Namun kemunculan Falun Gong dianggap rezim komunis Tiongkok sebagai badai besar yang bakal menimpa mereka yang selama ini mempromosikan ateisme kepada masyarakat. Karena kekhawatiran itu, pada Juni 1999, Departemen Propaganda Tiongkok mengeluarkan peraturan yang melarang penerbitan buku-buku terkait Falun Gong. 

Pada tahun 1997, Luo Gan, Sekretaris Komite Urusan Politik dan Hukum Partai Komunis Tiongkok, menghasut biro keamanan untuk menjebak Falun Gong, tetapi berakhir dengan kegagalan karena tidak ada bukti yang dapat menunjukkan Falun Gong melanggar hukum.

Data resmi Komisi Olahraga Nasional Tiongkok tahun 1998 menunjukkan bahwa terdapat sekitar 70 juta orang warga di seluruh Tiongkok yang berlatih Falun Gong, jumlah tersebut ternyata lebih besar daripada total anggota Partai Komunis Tiongkok pada saat itu. Namun di tahun itu juga, rezim Beijing menginstruksikan personel dari biro keamanan publik di berbagai tempat di Tiongkok untuk melakukan penindasan tanpa alasan dengan pada awalnya memaksa pembubaran orang-orang yang sedang berlatih Falun Gong bersama di taman-taman, lalu menggeledah rumah praktisi secara ilegal, dan merampas harta benda milik mereka.

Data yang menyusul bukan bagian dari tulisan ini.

Lemma filter_other_key {A : Type} (key : A -> string) (p p' : string) (l : list A) :
  p' <> p ->
  filter (fun x => (key x =? p')%string)
         (filter (fun x => negb (key x =? p)%string) l)
  = filter (fun x => (key x =? p')%string) l.
Proof.
  intros Hne. induction l as [|x l IH]; [reflexivity|].
  cbn [filter].
  destruct (key x =? p)%string eqn:E1; cbn [negb filter].
  - apply String.eqb_eq in E1.
    replace (key x =? p')%string with false; [exact IH|].
    symmetry. apply String.eqb_neq. congruence.
  - now rewrite IH.
Qed.

(** X6.  [deleteData] forgets one deck and nothing else.  After any
    sequence of graded reviews, deleting the data of a deck completes
    without an exception, leaves no review and no session of that deck,
    and leaves the reviews and the sessions of every other deck as they
    were, in their order. *)
Theorem deleteData_forgets_one_deck calls studyPackId :
  Forall call_graded calls ->
  let st := afterCalls calls emptyStorage in
  let st' := afterDelete studyPackId st in
  run (deleteData studyPackId) st = (inr tt, st')
  /\ (forall r, In r (storedReviews st') -> Review.studyPackId r <> studyPackId)
  /\ (forall s, In s (storedSessions st') -> Session.studyPackId s <> studyPackId)
  /\ (forall studyPackId',
        studyPackId' <> studyPackId ->
        filter (fun r => (Review.studyPackId r =? studyPackId')%string)
               (storedReviews st')
        = filter (fun r => (Review.studyPackId r =? studyPackId')%string)
                 (storedReviews st)
        /\ filter (fun s => (Session.studyPackId s =? studyPackId')%string)
                  (storedSessions st')
           = filter (fun s => (Session.studyPackId s =? studyPackId')%string)
                    (storedSessions st)).
Proof.
  intros Hcalls st st'.
  assert (Er : storedReviews st'
               = filter (fun r => negb (Review.studyPackId r =? studyPackId)%string)
                        (storedReviews st)).
  { unfold st'. rewrite storedReviews_afterDelete.
    apply map_reload_scheduled, Forall_filter, reviews_scheduled, Hcalls. }
  assert (Es : storedSessions st'
               = filter (fun s => negb (Session.studyPackId s =? studyPackId)%string)
                        (storedSessions st)).
  { unfold st'. apply storedSessions_afterDelete_ok, sessions_valid, Hcalls. }
  split; [unfold st', afterDelete; now rewrite run_deleteData_eq|].
  split.
  { intros r Hr. apply no_review_afterDelete in Hr. now apply String.eqb_neq. }
  split.
  { intros s Hs. apply no_session_afterDelete in Hs. now apply String.eqb_neq. }
  intros p' Hne. rewrite Er, Es. split; now apply filter_other_key.
Qed.

Lemma deleteData_forgets_one_deck_witness :
  let st := afterCalls sample_calls emptyStorage in
  let st' := afterDelete "deck" st in
  run (deleteData "deck") st = (inr tt, st')
  /\ (forall r, In r (storedReviews st') -> Review.studyPackId r <> "deck"%string)
  /\ (forall s, In s (storedSessions st') -> Session.studyPackId s <> "deck"%string)
  /\ (forall studyPackId',
        studyPackId' <> "deck"%string ->
        filter (fun r => (Review.studyPackId r =? studyPackId')%string)
               (storedReviews st')
        = filter (fun r => (Review.studyPackId r =? studyPackId')%string)
                 (storedReviews st)
        /\ filter (fun s => (Session.studyPackId s =? studyPackId')%string)
                  (storedSessions st')
           = filter (fun s => (Session.studyPackId s =? studyPackId')%string)
                    (storedSessions st)).
Proof.
  apply (deleteData_forgets_one_deck sample_calls "deck").
  repeat constructor; vm_compute; discriminate.
Defined.

(** X7.  After [deleteData] the deck is as new, on every storage, readable
    or not: every card is due as a card never reviewed, in the order
    given, no card is upcoming, the streak is 0 and today's statistics are
    all 0. *)
Theorem deck_is_new_after_deleteData studyPackId st flashcards limit clk :
  let st' := afterDelete studyPackId st in
  dueCardsOf studyPackId flashcards clk st'
    = map (fun c => Due.mk c None (new_Date clk) 0 0) flashcards
  /\ upcomingCardsOf studyPackId flashcards limit clk st' = []
  /\ streakOf studyPackId clk st' = 0
  /\ todayStatsOf studyPackId clk st' = Stats.mk 0 0 0 0.
Proof.
  intros st'.
  assert (Hfind : forall c,
             find (Review.is_for c studyPackId) (storedReviews st') = None).
  { intros c. apply find_none. intros r Hr. apply no_review_afterDelete in Hr.
    unfold Review.is_for. rewrite Hr. apply andb_false_r. }
  assert (Hsess : filter (fun s => (Session.studyPackId s =? studyPackId)%string)
                         (storedSessions st') = []).
  { apply filter_none. intros s. apply no_session_afterDelete. }
  assert (Hstreak : streakOf studyPackId clk st' = 0).
  { rewrite streakOf_eq, Hsess. reflexivity. }
  split.
  { rewrite dueCardsOf_eq. rewrite <- due_all_new with (studyPackId := studyPackId).
    f_equal. unfold new_Date.
    induction flashcards as [|c l IH]; [reflexivity|].
    cbn [for_push]. unfold dueEntry at 1 3. rewrite Hfind. cbn [find].
    now rewrite IH. }
  split.
  { rewrite upcomingCardsOf_eq.
    replace (for_push _ flashcards) with (@nil Upcoming.t).
    - unfold Array_slice0. cbn [Array_sort fold_right]. apply firstn_nil.
    - symmetry. induction flashcards as [|c l IH]; [reflexivity|].
      cbn [for_push]. unfold upcomingEntry at 1. now rewrite Hfind. }
  split; [exact Hstreak|].
  destruct (todayStatsOf_eq studyPackId clk st') as [_ E]. rewrite E, Hstreak.
  replace (reviewedToday studyPackId clk (storedReviews st')) with (@nil CardReview);
    [reflexivity|].
  symmetry. apply filter_none. intros r Hr. apply no_review_afterDelete in Hr.
  now rewrite Hr.
Qed.


(** ** getTodayStats and the streak *)

Lemma correct_bounds (l : list CardReview) acc :
  acc <= fold_left (fun sum r => sum + (if 3 <=? Review.quality r then 1 else 0)) l acc
      <= acc + Z.of_nat (length l).
Proof.
  revert acc. induction l as [|r l IH]; intros acc.
  - cbn. lia.
  - cbn [fold_left length]. specialize (IH (acc + (if 3 <=? Review.quality r then 1 else 0))).
    destruct (3 <=? Review.quality r); lia.
Qed.

Lemma streakLoop_bounds l streak currentDate :
  streak <= streakLoop l streak currentDate <= streak + Z.of_nat (length l).
Proof.
  revert streak currentDate. induction l as [|s l IH]; intros streak currentDate.
  - cbn. lia.
  - cbn [streakLoop length]. cbv zeta.
    destruct (_ || _).
    + specialize (IH (streak + 1) (Session.date s)). lia.
    + lia.
Qed.

Lemma length_filter_le {A : Type} (p : A -> bool) (l : list A) :
  (length (filter p l) <= length l)%nat.
Proof.
  induction l as [|x l IH]; [constructor|].
  cbn [filter]. destruct (p x); cbn [length]; lia.
Qed.

(** X8.  [getTodayStats] completes on every storage, leaves it as it is,
    and its figures are in range: the cards learned are among the cards
    reviewed, the accuracy is a fraction between 0 and 1 and is 0 (not a
    division by zero) when nothing was reviewed today, and the streak is
    between 0 and the number of sessions stored for the deck. *)
Theorem today_stats_in_range studyPackId clk st :
  let stats := todayStatsOf studyPackId clk st in
  run (getTodayStats studyPackId clk) st = (inr stats, st)
  /\ 0 <= Stats.learned stats <= Stats.reviewed stats
  /\ (0 <= Stats.accuracy stats)%Q /\ (Stats.accuracy stats <= 1)%Q
  /\ (Stats.reviewed stats = 0 -> Stats.accuracy stats = 0%Q)
  /\ 0 <= Stats.streak stats
       <= Z.of_nat (length (filter (fun s => (Session.studyPackId s =? studyPackId)%string)
                                   (storedSessions st))).
Proof.
  cbv zeta. destruct (todayStatsOf_eq studyPackId clk st) as [Hrun E].
  split; [exact Hrun|]. rewrite E. cbn [Stats.learned Stats.reviewed Stats.accuracy Stats.streak].
  set (today := reviewedToday studyPackId clk (storedReviews st)).
  pose proof (correct_bounds today 0) as Hc.
  set (correct := fold_left _ today 0) in *.
  split.
  { pose proof (length_filter_le (fun r => Review.repetitions r =? 1) today). lia. }
  assert (Hacc : (0 <= (if 0 <? Z.of_nat (length today)
                        then inject_Z correct / inject_Z (Z.of_nat (length today))
                        else 0)
                  <= 1)%Q).
  { destruct (0 <? Z.of_nat (length today)) eqn:Hpos.
    - apply Z.ltb_lt in Hpos.
      assert (Hq : (0 < inject_Z (Z.of_nat (length today)))%Q).
      { change 0%Q with (inject_Z 0). rewrite <- Zlt_Qlt. exact Hpos. }
      split.
      + apply Qle_shift_div_l; [exact Hq|]. rewrite Qmult_0_l.
        change 0%Q with (inject_Z 0). rewrite <- Zle_Qle. lia.
      + apply Qle_shift_div_r; [exact Hq|]. rewrite Qmult_1_l.
        rewrite <- Zle_Qle. lia.
    - split; [apply Qle_refl | discriminate]. }
  split; [apply Hacc|]. split; [apply Hacc|]. split.
  { intros H0. now rewrite H0. }
  rewrite streakOf_eq.
  match goal with |- _ <= streakLoop ?l 0 ?d <= _ =>
    pose proof (streakLoop_bounds l 0 d) as Hs;
    assert (Hlen : length l = length (filter (fun s => (Session.studyPackId s =? studyPackId)%string)
                                             (storedSessions st)))
  end.
  { symmetry. apply Permutation_length, Array_sort_perm. }
  rewrite Hlen in Hs. lia.
Qed.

Pada April 1999, kerabat Luo Gan, He Zuoxiu menerbitkan sebuah artikel yang memfitnah Falun Gong dengan mengambil contoh kasus palsu melalui majalah “Youth Science and Technology Expo” yang didirikan oleh Institut Pendidikan Tianjin. Pada 18 April, sejumlah praktisi Falun Gong mendatangi Tianjin Education College untuk mengklarifikasi kebenaran.

Praktisi Falun Gong berkumpul di sebuah universitas untuk menuntut pencabutan artikel majalah milik negara yang memfitnah latihan mereka, di Tianjin, Tiongkok, pada April 1999. (File foto)

Hao Fengjun, mantan pejabat Kantor 610 dari Biro Keamanan Publik Tianjin mengatakan : “Tianjin Education College berada dalam yurisdiksi kami. Pada saat itu kami langsung mengerahkan seluruh anggota polisi ke TKP atas perintah Pusat. Namun, kesan yang saya peroleh adalah, bahwa mereka (praktisi) sangat tertib, tidak membuat keributan sebagaimana yang dilakukan para petani atau pekerja kena PHK ketika mengajukan petisi. Mereka hanya datang untuk mendapatkan penjelasan dari He Zuoxiu dari Tianjin Education College”.  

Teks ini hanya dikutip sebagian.